## Exercise goal
Across the listing below, count the lines with "error" in them. Write nothing but the number.

----- Extracted entries -----

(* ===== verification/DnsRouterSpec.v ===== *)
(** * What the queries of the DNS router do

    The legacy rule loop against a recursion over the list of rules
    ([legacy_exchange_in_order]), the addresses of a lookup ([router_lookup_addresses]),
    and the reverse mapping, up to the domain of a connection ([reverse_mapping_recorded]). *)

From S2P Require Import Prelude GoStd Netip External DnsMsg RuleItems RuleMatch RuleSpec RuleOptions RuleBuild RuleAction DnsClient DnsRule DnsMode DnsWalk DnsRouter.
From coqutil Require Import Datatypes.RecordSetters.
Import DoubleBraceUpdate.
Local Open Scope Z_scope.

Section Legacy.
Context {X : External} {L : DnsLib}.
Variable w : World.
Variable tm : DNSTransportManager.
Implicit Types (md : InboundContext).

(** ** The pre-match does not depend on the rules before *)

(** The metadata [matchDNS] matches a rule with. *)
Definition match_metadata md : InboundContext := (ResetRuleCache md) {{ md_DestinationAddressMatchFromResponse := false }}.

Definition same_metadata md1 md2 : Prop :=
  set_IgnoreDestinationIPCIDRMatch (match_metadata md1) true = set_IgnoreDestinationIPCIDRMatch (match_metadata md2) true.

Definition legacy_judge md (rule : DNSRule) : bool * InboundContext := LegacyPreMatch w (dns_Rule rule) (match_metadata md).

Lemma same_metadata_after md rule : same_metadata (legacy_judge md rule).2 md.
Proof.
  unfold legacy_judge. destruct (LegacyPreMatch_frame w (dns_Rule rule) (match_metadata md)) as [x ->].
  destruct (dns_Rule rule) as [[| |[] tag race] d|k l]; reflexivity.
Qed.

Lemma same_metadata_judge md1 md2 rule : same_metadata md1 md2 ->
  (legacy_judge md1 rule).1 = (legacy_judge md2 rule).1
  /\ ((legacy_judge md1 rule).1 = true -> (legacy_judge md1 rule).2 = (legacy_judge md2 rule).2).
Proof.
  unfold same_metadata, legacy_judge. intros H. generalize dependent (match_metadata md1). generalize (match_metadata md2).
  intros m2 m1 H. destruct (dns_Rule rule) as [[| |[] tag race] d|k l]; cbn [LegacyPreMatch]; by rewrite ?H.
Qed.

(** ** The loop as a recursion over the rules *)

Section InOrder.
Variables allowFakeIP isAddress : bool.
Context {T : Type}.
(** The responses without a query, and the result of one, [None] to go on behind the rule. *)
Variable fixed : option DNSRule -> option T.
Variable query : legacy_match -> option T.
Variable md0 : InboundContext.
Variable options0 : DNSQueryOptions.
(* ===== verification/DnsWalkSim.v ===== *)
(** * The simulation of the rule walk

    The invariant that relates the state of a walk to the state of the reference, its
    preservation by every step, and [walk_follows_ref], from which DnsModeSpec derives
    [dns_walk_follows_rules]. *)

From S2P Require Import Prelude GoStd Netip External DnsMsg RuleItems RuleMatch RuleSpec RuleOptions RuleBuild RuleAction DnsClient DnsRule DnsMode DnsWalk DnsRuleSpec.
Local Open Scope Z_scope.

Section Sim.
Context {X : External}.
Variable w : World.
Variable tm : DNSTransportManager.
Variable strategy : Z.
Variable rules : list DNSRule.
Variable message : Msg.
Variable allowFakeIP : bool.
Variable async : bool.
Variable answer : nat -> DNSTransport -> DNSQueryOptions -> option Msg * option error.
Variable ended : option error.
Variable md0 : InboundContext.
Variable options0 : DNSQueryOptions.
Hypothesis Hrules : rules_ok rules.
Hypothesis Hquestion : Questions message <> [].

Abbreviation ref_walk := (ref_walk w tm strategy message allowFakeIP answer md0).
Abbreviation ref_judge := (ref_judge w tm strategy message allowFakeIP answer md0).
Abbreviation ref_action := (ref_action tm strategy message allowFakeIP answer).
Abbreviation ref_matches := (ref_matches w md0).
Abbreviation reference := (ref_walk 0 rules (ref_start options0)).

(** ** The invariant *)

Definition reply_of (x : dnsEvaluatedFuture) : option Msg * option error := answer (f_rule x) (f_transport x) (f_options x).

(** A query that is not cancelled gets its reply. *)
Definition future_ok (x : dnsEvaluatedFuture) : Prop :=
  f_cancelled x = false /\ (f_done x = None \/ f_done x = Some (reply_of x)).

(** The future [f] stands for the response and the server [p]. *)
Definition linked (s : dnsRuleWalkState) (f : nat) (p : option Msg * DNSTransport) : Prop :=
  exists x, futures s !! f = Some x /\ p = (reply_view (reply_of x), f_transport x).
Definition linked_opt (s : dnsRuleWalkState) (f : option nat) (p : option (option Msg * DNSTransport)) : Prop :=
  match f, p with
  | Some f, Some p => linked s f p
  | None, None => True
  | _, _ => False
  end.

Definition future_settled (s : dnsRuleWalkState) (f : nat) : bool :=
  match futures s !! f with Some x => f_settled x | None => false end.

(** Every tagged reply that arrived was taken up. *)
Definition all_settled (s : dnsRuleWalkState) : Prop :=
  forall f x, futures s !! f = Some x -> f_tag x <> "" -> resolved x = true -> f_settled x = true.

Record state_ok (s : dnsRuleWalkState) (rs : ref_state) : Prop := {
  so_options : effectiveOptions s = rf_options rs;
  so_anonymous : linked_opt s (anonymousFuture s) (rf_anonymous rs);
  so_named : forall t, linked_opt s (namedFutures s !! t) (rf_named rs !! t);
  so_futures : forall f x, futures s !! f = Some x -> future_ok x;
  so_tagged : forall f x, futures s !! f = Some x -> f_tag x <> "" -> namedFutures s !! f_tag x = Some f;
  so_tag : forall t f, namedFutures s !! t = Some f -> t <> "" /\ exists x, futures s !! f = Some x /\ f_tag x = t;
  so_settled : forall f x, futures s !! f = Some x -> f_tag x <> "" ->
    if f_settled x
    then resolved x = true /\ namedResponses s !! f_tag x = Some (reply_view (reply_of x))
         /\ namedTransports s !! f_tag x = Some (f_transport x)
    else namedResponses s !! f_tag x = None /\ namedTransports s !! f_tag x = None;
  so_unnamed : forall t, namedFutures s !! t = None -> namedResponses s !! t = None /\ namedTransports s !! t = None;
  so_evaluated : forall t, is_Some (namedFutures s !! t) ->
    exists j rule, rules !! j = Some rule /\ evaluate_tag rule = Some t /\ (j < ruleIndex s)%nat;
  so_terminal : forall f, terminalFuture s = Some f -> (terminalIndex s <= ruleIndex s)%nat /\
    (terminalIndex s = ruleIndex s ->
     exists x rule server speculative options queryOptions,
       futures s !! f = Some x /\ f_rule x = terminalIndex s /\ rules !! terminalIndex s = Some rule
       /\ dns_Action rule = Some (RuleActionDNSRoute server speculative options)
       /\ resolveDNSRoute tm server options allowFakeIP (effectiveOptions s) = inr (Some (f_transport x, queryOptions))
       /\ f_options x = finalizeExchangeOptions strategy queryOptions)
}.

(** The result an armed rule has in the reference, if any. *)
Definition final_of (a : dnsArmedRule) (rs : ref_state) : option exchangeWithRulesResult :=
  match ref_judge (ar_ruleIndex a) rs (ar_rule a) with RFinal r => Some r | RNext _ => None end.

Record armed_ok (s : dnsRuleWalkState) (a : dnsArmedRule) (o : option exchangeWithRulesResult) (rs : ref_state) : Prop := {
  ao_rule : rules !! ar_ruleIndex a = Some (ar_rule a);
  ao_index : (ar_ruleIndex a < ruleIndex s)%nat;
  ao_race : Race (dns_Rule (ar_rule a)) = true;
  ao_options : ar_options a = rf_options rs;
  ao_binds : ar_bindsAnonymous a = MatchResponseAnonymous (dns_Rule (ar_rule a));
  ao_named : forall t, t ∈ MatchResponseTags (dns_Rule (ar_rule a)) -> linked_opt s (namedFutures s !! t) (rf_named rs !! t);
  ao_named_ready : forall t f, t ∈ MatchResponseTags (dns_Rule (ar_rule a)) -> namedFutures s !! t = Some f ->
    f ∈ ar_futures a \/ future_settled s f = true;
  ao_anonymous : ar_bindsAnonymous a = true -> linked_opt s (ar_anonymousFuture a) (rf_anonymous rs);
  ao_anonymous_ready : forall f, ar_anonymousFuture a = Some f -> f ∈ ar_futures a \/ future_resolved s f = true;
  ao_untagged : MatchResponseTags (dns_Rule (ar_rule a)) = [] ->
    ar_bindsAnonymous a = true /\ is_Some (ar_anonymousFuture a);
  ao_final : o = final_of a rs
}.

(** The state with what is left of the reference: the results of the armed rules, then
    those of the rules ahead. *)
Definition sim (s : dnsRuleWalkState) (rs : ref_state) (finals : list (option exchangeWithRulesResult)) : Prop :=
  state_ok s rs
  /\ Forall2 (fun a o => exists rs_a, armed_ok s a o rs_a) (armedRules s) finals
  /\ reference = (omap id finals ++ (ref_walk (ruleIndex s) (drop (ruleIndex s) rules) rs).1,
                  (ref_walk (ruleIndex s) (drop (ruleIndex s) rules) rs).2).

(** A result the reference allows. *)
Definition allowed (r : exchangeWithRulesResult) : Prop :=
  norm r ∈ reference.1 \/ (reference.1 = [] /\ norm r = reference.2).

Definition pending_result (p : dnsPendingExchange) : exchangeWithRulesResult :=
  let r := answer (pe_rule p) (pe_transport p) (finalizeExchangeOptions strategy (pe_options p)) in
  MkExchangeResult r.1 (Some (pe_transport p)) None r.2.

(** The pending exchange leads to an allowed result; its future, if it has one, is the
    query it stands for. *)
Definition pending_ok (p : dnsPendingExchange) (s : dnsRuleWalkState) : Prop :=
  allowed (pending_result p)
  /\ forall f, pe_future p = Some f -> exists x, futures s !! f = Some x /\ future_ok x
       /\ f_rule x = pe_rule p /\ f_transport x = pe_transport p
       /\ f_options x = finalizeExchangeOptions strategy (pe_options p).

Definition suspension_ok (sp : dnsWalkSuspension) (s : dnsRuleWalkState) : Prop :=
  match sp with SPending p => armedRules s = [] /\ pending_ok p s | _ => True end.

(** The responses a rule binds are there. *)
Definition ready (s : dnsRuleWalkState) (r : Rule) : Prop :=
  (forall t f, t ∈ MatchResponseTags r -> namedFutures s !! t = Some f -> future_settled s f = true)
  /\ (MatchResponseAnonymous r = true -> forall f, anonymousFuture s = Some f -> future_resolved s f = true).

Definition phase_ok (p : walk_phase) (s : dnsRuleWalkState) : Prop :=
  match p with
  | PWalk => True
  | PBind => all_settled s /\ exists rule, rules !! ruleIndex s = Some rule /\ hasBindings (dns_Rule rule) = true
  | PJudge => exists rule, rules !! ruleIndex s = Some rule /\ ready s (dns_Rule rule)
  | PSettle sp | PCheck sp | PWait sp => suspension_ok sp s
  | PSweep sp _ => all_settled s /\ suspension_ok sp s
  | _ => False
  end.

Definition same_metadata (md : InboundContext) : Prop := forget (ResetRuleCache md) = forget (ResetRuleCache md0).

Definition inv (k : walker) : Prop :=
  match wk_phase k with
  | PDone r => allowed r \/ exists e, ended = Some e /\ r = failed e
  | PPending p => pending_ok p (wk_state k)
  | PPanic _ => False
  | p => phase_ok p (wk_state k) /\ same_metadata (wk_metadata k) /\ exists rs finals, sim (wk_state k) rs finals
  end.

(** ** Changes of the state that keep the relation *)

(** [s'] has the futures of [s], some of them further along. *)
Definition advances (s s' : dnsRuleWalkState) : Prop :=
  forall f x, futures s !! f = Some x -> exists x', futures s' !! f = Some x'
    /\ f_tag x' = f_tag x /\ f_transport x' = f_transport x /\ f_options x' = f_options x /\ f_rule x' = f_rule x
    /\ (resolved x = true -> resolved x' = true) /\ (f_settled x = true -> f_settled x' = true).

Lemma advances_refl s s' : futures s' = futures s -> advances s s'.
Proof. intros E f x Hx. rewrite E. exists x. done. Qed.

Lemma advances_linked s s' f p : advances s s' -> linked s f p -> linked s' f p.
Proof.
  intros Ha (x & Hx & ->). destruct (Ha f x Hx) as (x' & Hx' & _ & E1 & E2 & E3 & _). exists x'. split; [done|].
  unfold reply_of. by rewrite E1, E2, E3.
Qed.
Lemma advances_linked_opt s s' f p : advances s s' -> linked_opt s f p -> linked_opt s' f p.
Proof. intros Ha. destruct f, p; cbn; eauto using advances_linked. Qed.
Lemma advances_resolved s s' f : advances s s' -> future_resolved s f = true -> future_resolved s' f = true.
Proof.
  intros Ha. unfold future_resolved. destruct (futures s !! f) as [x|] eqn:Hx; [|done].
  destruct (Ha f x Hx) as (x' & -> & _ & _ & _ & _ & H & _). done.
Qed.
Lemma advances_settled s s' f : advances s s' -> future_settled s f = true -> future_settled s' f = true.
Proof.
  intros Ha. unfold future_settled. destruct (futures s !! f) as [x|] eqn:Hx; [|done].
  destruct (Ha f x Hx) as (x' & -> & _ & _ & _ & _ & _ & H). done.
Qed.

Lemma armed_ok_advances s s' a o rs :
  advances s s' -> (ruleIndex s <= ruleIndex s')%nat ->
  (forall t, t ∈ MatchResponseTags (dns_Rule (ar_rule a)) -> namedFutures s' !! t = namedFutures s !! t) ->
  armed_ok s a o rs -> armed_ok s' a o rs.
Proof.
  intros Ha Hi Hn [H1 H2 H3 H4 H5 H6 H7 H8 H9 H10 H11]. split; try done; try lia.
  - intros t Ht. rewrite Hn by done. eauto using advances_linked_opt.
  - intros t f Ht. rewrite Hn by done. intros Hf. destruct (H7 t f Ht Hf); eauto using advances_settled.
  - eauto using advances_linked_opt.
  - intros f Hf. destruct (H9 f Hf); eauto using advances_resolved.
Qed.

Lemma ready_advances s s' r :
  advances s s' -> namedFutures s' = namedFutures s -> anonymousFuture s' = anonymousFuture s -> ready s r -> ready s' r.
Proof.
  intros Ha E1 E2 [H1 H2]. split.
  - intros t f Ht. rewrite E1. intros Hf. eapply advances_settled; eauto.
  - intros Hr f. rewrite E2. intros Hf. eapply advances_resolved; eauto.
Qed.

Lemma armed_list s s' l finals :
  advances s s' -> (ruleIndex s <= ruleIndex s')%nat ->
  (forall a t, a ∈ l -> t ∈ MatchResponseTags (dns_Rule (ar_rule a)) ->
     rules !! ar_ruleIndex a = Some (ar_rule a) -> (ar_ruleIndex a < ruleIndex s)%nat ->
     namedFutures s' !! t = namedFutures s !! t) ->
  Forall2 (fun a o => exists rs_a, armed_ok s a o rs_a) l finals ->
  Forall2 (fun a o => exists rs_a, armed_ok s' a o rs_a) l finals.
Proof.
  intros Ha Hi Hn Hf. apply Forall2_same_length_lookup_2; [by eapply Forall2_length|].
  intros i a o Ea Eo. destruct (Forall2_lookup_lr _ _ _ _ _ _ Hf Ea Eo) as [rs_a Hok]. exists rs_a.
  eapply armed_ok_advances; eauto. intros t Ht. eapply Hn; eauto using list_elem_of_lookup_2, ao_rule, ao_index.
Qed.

-----

## Task output
3